Karl Lauterbach: The Scroll Backward Minister | tagesschau.de


analysis

Status: 05/11/2022 10:14 a.m

What he managed to do as a professor, Karl Lauterbach no longer really wants to succeed in the ministry. He is quite active though. And that’s exactly the problem.

By Hanni Hüsch, ARD Capital Studio

hospital reform. Corona autumn concept. Digitalization. Cannabis Legalization. triage law. Undeterred, Karl Lauterbach whirls on. The restless Minister of Health – now that the war in Ukraine has temporarily pushed the ongoing topic of Corona out of the headlines – could also come to rest. At least that’s what some of his companions in politics and the health sector wish for.

Others say that Karl is acting erratically. The role backwards is his parade discipline. Angry tongues pronounce, he just can’t do ministry, we’ve always said that.

Draft Triage Act

Most recent example: the Triage Act. A draft bill from the Ministry of Health, coordinated with the Department of Justice, was circulated at the weekend. Hidden in it: a medical-ethical taboo breach. The law is intended to regulate who gets the ventilation place when capacities become scarce and no longer sufficient for all patients.

Particularly explosive: the ex-post triage. This provides that a patient with a lower chance of survival is switched off by the machines in order to be able to treat a patient with a better chance of recovery. Three doctors should decide that by mutual agreement.

Horror, incomprehension, criticism

The reactions were not long in coming: incredulous horror from the Greens and SPD, after all they had actually agreed with Lauterbach and clearly voted against the ex-post triage.

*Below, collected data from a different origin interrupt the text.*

(** [net.SplitHostPort]: the host, if the text has the form [host:port]. *)
Definition split_host_port (l : list byte) : option (list byte) :=
  match last_index x3a l with
  | None => None
  | Some i =>
      '(host, j, k) ←
        (if is_prefix [x5b] l then
           e ← index_of x5d l;
           if bool_decide (S e = i) then Some (take (e - 1) (drop 1 l), 1%nat, S e) else None
         else if bool_decide (index_of x3a (take i l) = None) then Some (take i l, 0%nat, 0%nat) else None);
      if bool_decide (index_of x5b (drop j l) = None) && bool_decide (index_of x5d (drop k l) = None)
      then Some host else None
  end.

(** One hexadecimal digit, as [ParseUint] reads it in base 16. *)
Definition hex_digit (b : byte) : option Z :=
  let z := b2z b in
  if (48 <=? z) && (z <=? 57) then Some (z - 48)
  else if (97 <=? z) && (z <=? 102) then Some (z - 87)
  else if (65 <=? z) && (z <=? 70) then Some (z - 55)
  else None.

(** The loop of [hexBytes], two digits at a time: a last odd digit is ignored. *)
Fixpoint hex_pairs (l : list byte) : option (list byte) :=
  match l with
  | a :: b :: l => x ← hex_digit a; y ← hex_digit b; out ← hex_pairs l; Some (z2b (16 * x + y) :: out)
  | _ => Some []
  end.

Definition hexBytes (s : string) : option (list byte) :=
  hex_pairs (filter (λ b, b ≠ x20) (bytes_of s)).

(** * The recording reader *)

(** [r_in]: what successive reads of the connection deliver, none empty, until
    its end; [r_rec]: what was read through the recorder. *)
Record reader := mkReader { r_rec : list byte; r_in : list (list byte) }.

Definition rd_read (n : nat) (r : reader) : option (list byte * reader) :=
  match r_in r with
  | [] => None
  | c :: cs =>
      Some (take n c, mkReader (r_rec r ++ take n c) (match drop n c with [] => cs | d => d :: cs end))
  end.

(** [io.ReadFull]; every read gets a byte, so [n] reads are enough. *)
Fixpoint read_exactly (fuel n : nat) (r : reader) : option (list byte * reader) :=
  match n, fuel with
  | O, _ => Some ([], r)
  | _, O => None
  | _, S fuel =>
      '(got, r) ← rd_read n r;
      '(more, r) ← read_exactly fuel (n - length got) r;
      Some (got ++ more, r)
  end.

Definition ReadFull (n : nat) (r : reader) : option (list byte * reader) := read_exactly n n r.

(** A [bufio.Reader] on the recorder: its buffer of 4096 bytes. *)
Definition bufSize : nat := Z.to_nat 4096.

Fixpoint split_line (l : list byte) : option (list byte * list byte) :=
  match l with
  | [] => None
  | b :: l => if bool_decide (b = x0a) then Some ([b], l) else prod_map (cons b) id <$> split_line l
  end.

(** [ReadString('\n')]: whether the line ended, the line, the buffer and the
    reader. A turn either reads from the connection or empties a full buffer. *)
Fixpoint read_string (fuel : nat) (acc buf : list byte) (r : reader) : bool * list byte * list byte * reader :=
  match split_line buf with
  | Some (line, rest) => (true, acc ++ line, rest, r)
  | None =>
      match fuel with
      | O => (false, acc ++ buf, [], r)
      | S fuel =>
          if (bufSize <=? length buf)%nat then read_string fuel (acc ++ buf) [] r
          else
            match rd_read (bufSize - length buf) r with
            | None => (false, acc ++ buf, [], r)
            | Some (got, r) => read_string fuel acc (buf ++ got) r
            end
      end
  end.

Definition ReadString (buf : list byte) (r : reader) : bool * list byte * list byte * reader :=
  read_string (2 * length (concat (r_in r)) + 2) [] buf r.

(** * Choosing a target *)

(** The prefix rules: the connection ended, a rule matched, or none did. *)
Inductive prefix_result := PrefixEOF | PrefixHit (target : string) (r : reader) | PrefixMiss (r : reader).

Fixpoint match_prefixes (rules : list PrefixRule) (head : list byte) (r : reader) : prefix_result :=
  match rules with
  | [] => PrefixMiss r
  | p :: rules =>
      match hexBytes (Prefix p) with
      | None | Some [] => match_prefixes rules head r
      | Some prefix =>
          if (length head <? length prefix)%nat then
            match ReadFull (length prefix - length head) r with
            | None => PrefixEOF
            | Some (rest, r) =>
                if is_prefix prefix (head ++ rest) then PrefixHit (Target p) r else match_prefixes rules head r
            end
          else if is_prefix prefix head then PrefixHit (Target p) r else match_prefixes rules head r
      end
  end.

Definition is_method (methods : list string) (head : list byte) : bool :=
  existsb (λ m, (3 <=? length (bytes_of m))%nat && is_prefix (take 3 (bytes_of m)) head) methods.

(** What a header line says: the end of the headers, the host, or neither. *)
Inductive line_kind := LineEnd | LineHost (host : list byte) | LineOther.

Definition classify (line : list byte) : line_kind :=
  match trim line with
  | [] => LineEnd
  | t => if is_prefix (bytes_of "host:") (to_lower t) then LineHost (trim (drop 5 t)) else LineOther
  end.

(** The search for the Host header; every line takes a byte. *)
Fixpoint find_host (fuel : nat) (buf : list byte) (r : reader) : list byte * reader :=
  match fuel with
  | O => ([], r)
  | S fuel =>
      match ReadString buf r with
      | (false, _, _, r) => ([], r)
      | (true, line, buf, r) =>
          match classify line with
          | LineEnd => ([], r)
          | LineHost host => (host, r)
          | LineOther => find_host fuel buf r
          end
      end
  end.

Definition route_host (cfg : Config) (hostLine : list byte) : string :=
  let host := to_lower hostLine in
  let host := default host (split_host_port host) in
  default (HTTPDefault cfg) (HostRoutes cfg !! text_of host).

Definition matchHTTP (cfg : Config) (head : list byte) (r : reader) : reader * option string :=
  if negb (is_method (HTTPMethods cfg) head) then (r, None)
  else
    match ReadString [] r with
    | (false, _, _, r) => (r, Some (HTTPDefault cfg))
    | (true, _, buf, r) =>
        let '(host, r) := find_host (S (length (buf ++ concat (r_in r)))) buf r in
        (r, Some (route_host cfg host))
    end.

(** What [dispatch] does with a connection: closes it, or hands it to a target
    with the bytes to replay and what is left to read. *)
Inductive outcome := Closed | Handed (target : string) (replay : list byte) (rest : list (list byte)).

Definition hand (target : string) (r : reader) : outcome := Handed target (r_rec r) (r_in r).

Definition dispatch (cfg : Config) (input : list (list byte)) : outcome :=
  match ReadFull 3 (mkReader [] input) with
  | None => Closed
  | Some (head, r) =>
      match match_prefixes (Prefixes cfg) head r with
      | PrefixEOF => Closed
      | PrefixHit t r => hand t r
      | PrefixMiss r =>
          match matchHTTP cfg head r with
          | (r, Some t) => hand t r
          | (r, None) => hand (Default cfg) r
          end
      end
  end.

(** * The dispatcher *)

(** A connection that replays what was read before the hand-over. *)
Record replayConn := mkReplayConn { rc_replay : list byte; rc_read : nat; rc_in : list (list byte) }.

Definition newReplayConn (replay : list byte) (rest : list (list byte)) : replayConn := mkReplayConn replay 0 rest.

(** [Read] into a buffer of [n] bytes; [None] is the end of the connection. *)
Definition Read (n : nat) (c : replayConn) : option (list byte * replayConn) :=
  if (rc_read c <? length (rc_replay c))%nat then
    let got := take n (drop (rc_read c) (rc_replay c)) in
    Some (got, mkReplayConn (rc_replay c) (rc_read c + length got) (rc_in c))
  else
    '(got, r) ← rd_read n (mkReader [] (rc_in c));
    Some (got, mkReplayConn (rc_replay c) (rc_read c) (r_in r)).

(** [targets]: the queue of every registered target, at most [queueCap] long. *)
Definition queueCap : nat := 16.

Record Dispatcher := mkDispatcher { d_cfg : Config; targets : gmap string (list replayConn); d_done : bool }.

Definition config_targets (cfg : Config) : list string :=
  Default cfg :: HTTPDefault cfg :: ((map_to_list (HostRoutes cfg)).*2 ++ (Target <$> Prefixes cfg)).

Definition New (cfg : Config) : option Dispatcher :=
  if String.eqb (Default cfg) "" then None
  else
    let methods := match HTTPMethods cfg with [] => default_methods | ms => ms end in
    let cfg := mkConfig methods (HostRoutes cfg) (HTTPDefault cfg) (Prefixes cfg) (Default cfg) in
    Some (mkDispatcher cfg
      (list_to_map ((λ name, (name, [])) <$> filter (λ name, name ≠ ""%string) (config_targets cfg))) false).

(** The target [handoff] puts a connection in the queue of. *)
Definition handoff_target (d : Dispatcher) (target : string) : string :=
  match targets d !! target with Some _ => target | None => Default (d_cfg d) end.

(** [handoff]: whether the connection was queued; after ten seconds of a full
    queue it is closed. *)
Definition handoff (d : Dispatcher) (target : string) (c : replayConn) : Dispatcher * bool :=
  let t := handoff_target d target in
  match targets d !! t with
  | None => (d, false)
  | Some q =>
      if (length q <? queueCap)%nat then (mkDispatcher (d_cfg d) (<[t := q ++ [c]]> (targets d)) (d_done d), true)
      else (d, false)
  end.

(** A [facade]'s [Accept]: the next connection of its target, an error once the
    dispatcher is closed (either, when both can be had: [pick]), or it waits. *)
Inductive accept_result := Accepted (c : replayConn) | AcceptClosed | AcceptWaits.

Definition Accept (pick : bool) (d : Dispatcher) (target : string) : Dispatcher * accept_result :=
  match targets d !! target with
  | Some (c :: q) =>
      if d_done d && pick then (d, AcceptClosed)
      else (mkDispatcher (d_cfg d) (<[target := q]> (targets d)) (d_done d), Accepted c)
  | _ => (d, if d_done d then AcceptClosed else AcceptWaits)
  end.

Definition Close (d : Dispatcher) : Dispatcher := mkDispatcher (d_cfg d) (targets d) true.

(** One accepted connection, from its first byte to its target's queue. *)
Definition serve (d : Dispatcher) (input : list (list byte)) : Dispatcher * bool :=
  match dispatch (d_cfg d) input with
  | Closed => (d, false)
  | Handed t replay rest => handoff d t (newReplayConn replay rest)
  end.

(** * The choice as a function of the bytes alone *)

Inductive flat_prefix_result := FlatEOF | FlatHit (target : string) | FlatMiss (s : list byte).

Fixpoint flat_prefixes (rules : list PrefixRule) (head s : list byte) : flat_prefix_result :=
  match rules with
  | [] => FlatMiss s
  | p :: rules =>
      match hexBytes (Prefix p) with
      | None | Some [] => flat_prefixes rules head s
      | Some prefix =>
          let n := (length prefix - length head)%nat in
          if (length s <? n)%nat then FlatEOF
          else if is_prefix prefix (head ++ take n s) then FlatHit (Target p)
          else flat_prefixes rules head (drop n s)
      end
  end.

Fixpoint flat_host (fuel : nat) (s : list byte) : list byte :=
  match fuel with
  | O => []
  | S fuel =>
      match split_line s with
      | None => []
      | Some (line, s) =>
          match classify line with LineEnd => [] | LineHost host => host | LineOther => flat_host fuel s end
      end
  end.

Definition flat_http (cfg : Config) (s : list byte) : string :=
  match split_line s with
  | None => HTTPDefault cfg
  | Some (_, s) => route_host cfg (flat_host (S (length s)) s)
  end.

(** The target of a connection on which [s] arrives; [None] when it is closed. *)
Definition flat_dispatch (cfg : Config) (s : list byte) : option string :=
  if (length s <? 3)%nat then None
  else
    match flat_prefixes (Prefixes cfg) (take 3 s) (drop 3 s) with
    | FlatEOF => None
    | FlatHit t => Some t
    | FlatMiss s' =>
        Some (if is_method (HTTPMethods cfg) (take 3 s) then flat_http cfg s' else Default cfg)
    end.

(** * Lemmas on the reader *)

Definition flat (r : reader) : list byte := concat (r_in r).
Definition reader_ok (r : reader) : Prop := Forall (λ c, c ≠ []) (r_in r).

(** [got] was read between two moments of a reader. *)
Definition consumed (r r' : reader) (got : list byte) : Prop :=
  flat r = got ++ flat r' ∧ r_rec r' = r_rec r ++ got ∧ reader_ok r'.

Lemma consumed_trans r1 r2 r3 a b : consumed r1 r2 a → consumed r2 r3 b → consumed r1 r3 (a ++ b).
Proof. intros (H1 & H2 & _) (H3 & H4 & ?). split_and!; [by rewrite H1, H3, app_assoc|by rewrite H4, H2, app_assoc|done]. Qed.

Lemma consumed_refl r : reader_ok r → consumed r r [].
Proof. intros. by split_and!; [|rewrite app_nil_r|]. Qed.

Lemma rd_read_spec n r :
  reader_ok r → n ≠ 0%nat →
  (rd_read n r = None ∧ flat r = []) ∨
  ∃ got r', rd_read n r = Some (got, r') ∧ consumed r r' got ∧ got ≠ [] ∧ (length got ≤ n)%nat.
Proof.
  destruct r as [rec [|c cs]]; unfold rd_read, flat; simpl; [by left|]. intros Hok Hn. right. inversion Hok as [|?? Hc Hcs]; subst.
  eexists _, _. split; [done|]. assert (c = take n c ++ drop n c) as Hs by by rewrite take_drop.
  split; [|split; [by destruct c, n|rewrite length_take; lia]].
  unfold consumed, flat, reader_ok. simpl. destruct (drop n c) as [|d ds] eqn:E; simpl.
  - rewrite app_nil_r in Hs. by rewrite <- Hs.
  - split_and!; [rewrite Hs at 1; by rewrite <- app_assoc|done|by constructor].
Qed.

The Caritas association sent sharp warnings to Berlin: “Under this heading, the discussion about triage is gradually changing – from an instrument of medical assessment in acute emergency situations to a legitimation of the rationing of medical services according to usefulness and quality of life “, says Caritas President Eva Maria Welskop-Deffaa.

At the beginning of the week, Karl Lauterbach rowed back. “Ex post-triage is ethically unacceptable and neither doctors, patients nor relatives can be expected. That’s why we won’t allow it,” the minister said through his spokesman.

Not the first U-turn

So there it was again, the U-turn, Lauterbach’s pressurized reverse roll. It’s not the first. At the beginning of April, Lauterbach also received the quarantine order live on television, which he had agreed with the federal states the day before. He must have realized very quickly that ending mandatory isolation when the number of infections was high wasn’t such a good idea. Oh yes, and the convalescent order also enjoyed only a short lifespan after the states had put Lauterbach in the pincers.

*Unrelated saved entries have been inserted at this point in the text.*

(** The bridge always can return. Whatever has happened, once both connections
    are closed (by the cancellation, the drain timer or the peers) at most four
    more steps, the ends of the pumps and the receives of the main goroutine,
    bring [Bridge] to its return; and a cancelled context or an expired timer
    closes both. *)
Theorem bridge_terminates drain evs b :
  brun (new_bridge drain) evs = Some b → (∀ e, b_main b ≠ Returned e) →
  (∃ evs' b' e, (length evs' ≤ 4)%nat ∧ brun b evs' = Some b' ∧ b_main b' = Returned e) ∧
  (b_ctx b = true → ∃ b', bapply b BCtxClose = Some b' ∧ ∀ d, bc_closed (b_conn b' d) = true) ∧
  (b_timer b = true → ∃ b', bapply b BTimer = Some b' ∧ ∀ d, bc_closed (b_conn b' d) = true).
Proof.
  intros Hr Hm. pose proof (brun_inv _ _ _ (new_bridge_inv drain) Hr) as Hi. split_and!.
  - destruct (bi_count _ Hi) as (n & Hn & Hc). unfold count_done in Hc.
    assert (∀ b1 : bridge, b_done b1 Fwd = true → b_done b1 Bwd = true → (∀ e, b_main b1 ≠ Returned e) → binv b1 →
      ∃ evs' b' e, (length evs' ≤ 2)%nat ∧ brun b1 evs' = Some b' ∧ b_main b' = Returned e) as Hend.
    { clear. intros b1 H1 H2 Hm Hi. destruct (bi_count _ Hi) as (n & Hn & Hc). unfold count_done in Hc. rewrite H1, H2 in Hc.
      destruct (b_main b1) as [| |e] eqn:Em; simpl in Hn; subst; [| |by destruct (Hm e)].
      - destruct (b_results b1) as [|r1 [|r2 []]] eqn:Er; try (simpl in Hc; lia). destruct (b_ctx b1) eqn:Ex.
        + eexists [BMain], _, _. split; [simpl; lia|]. simpl. rewrite Em, Er, Ex. done.
        + destruct r1 as [e|].
          * eexists [BMain], _, _. split; [simpl; lia|]. simpl. rewrite Em, Er, Ex. done.
          * eexists [BMain; BMain], _, _. split; [simpl; lia|]. simpl. rewrite Em, Er, Ex. simpl. done.
      - destruct (b_results b1) as [|r1 []] eqn:Er; try (simpl in Hc; lia).
        eexists [BMain], _, _. split; [simpl; lia|]. simpl. rewrite Em, Er. done. }
    assert (∀ b1 d, binv b1 → (∀ e, b_main b1 ≠ Returned e) → ∃ b2, brun b1 (end_pump b1 d) = Some b2 ∧ b_done b2 d = true ∧
      (∀ d', b_done b1 d' = true → b_done b2 d' = true) ∧ (∀ e, b_main b2 ≠ Returned e) ∧ binv b2) as Hp.
    { clear. intros b1 d Hi Hm. unfold end_pump. destruct (b_done b1 d) eqn:Ed; [by exists b1|]. simpl. rewrite Ed. simpl.
      eexists. split; [done|]. simpl. rewrite upd_fun_eq. split_and!; [done| |done|by apply finish_inv].
      intros d' Hd'. unfold upd_fun. by destruct (decide _). }
    destruct (Hp b Fwd Hi Hm) as (b1 & Hb1 & Hf1 & _ & Hm1 & Hi1). destruct (Hp b1 Bwd Hi1 Hm1) as (b2 & Hb2 & Hf2 & Hk & Hm2 & Hi2).
    destruct (Hend b2 (Hk _ Hf1) Hf2 Hm2 Hi2) as (evs' & b' & e & Hl & Hb' & He).
    assert (∀ l1 l2 x y z, brun x l1 = Some y → brun y l2 = Some z → brun x (l1 ++ l2) = Some z) as Happ.
    { clear. induction l1 as [|ev l1 IH]; intros l2 x y z H1 H2; simpl in *; [by simplify_eq|].
      apply bind_Some in H1 as (w & -> & H1). simpl. by eapply IH. }
    exists (end_pump b Fwd ++ end_pump b1 Bwd ++ evs'), b', e. split_and!; [|by eauto|done].
    rewrite !length_app. assert (∀ b d, (length (end_pump b d) ≤ 1)%nat) as H1 by (intros b0 d0; unfold end_pump; destruct (b_done b0 d0); simpl; lia).
    pose proof (H1 b Fwd). pose proof (H1 b1 Bwd). lia.
  - intros Hx. simpl. destruct (b_main b) as [| |e] eqn:Em; [| |by destruct (Hm e)]; rewrite Hx; eexists; done.
  - intros Ht. simpl. rewrite Ht. eexists. done.
Qed.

Too much, too fast, too little thought through?

Lauterbach, the restless minister, makes mistakes. The sweet magic of new beginnings has given way to the heaviness of the burden of government. What the professor managed to do in the opposition and from the sidelines – to explain things and get people involved – is no longer really possible in office.

The failure of compulsory vaccination, for which he so desperately campaigned, is also his defeat. And in the struggle for the right corona policy, the traffic light is more yellow than red.

Or as someone who is actually well disposed puts it: Karl has absolutely no assertiveness towards the FDP. He seems driven, things and processes happen too often uncoordinated. And that FDP Minister of Justice Marco Buschmann probably wanted to enforce the ex post triage. But hardly anyone thought that he would ever make it into the ministerial office and so one should not write him off too soon.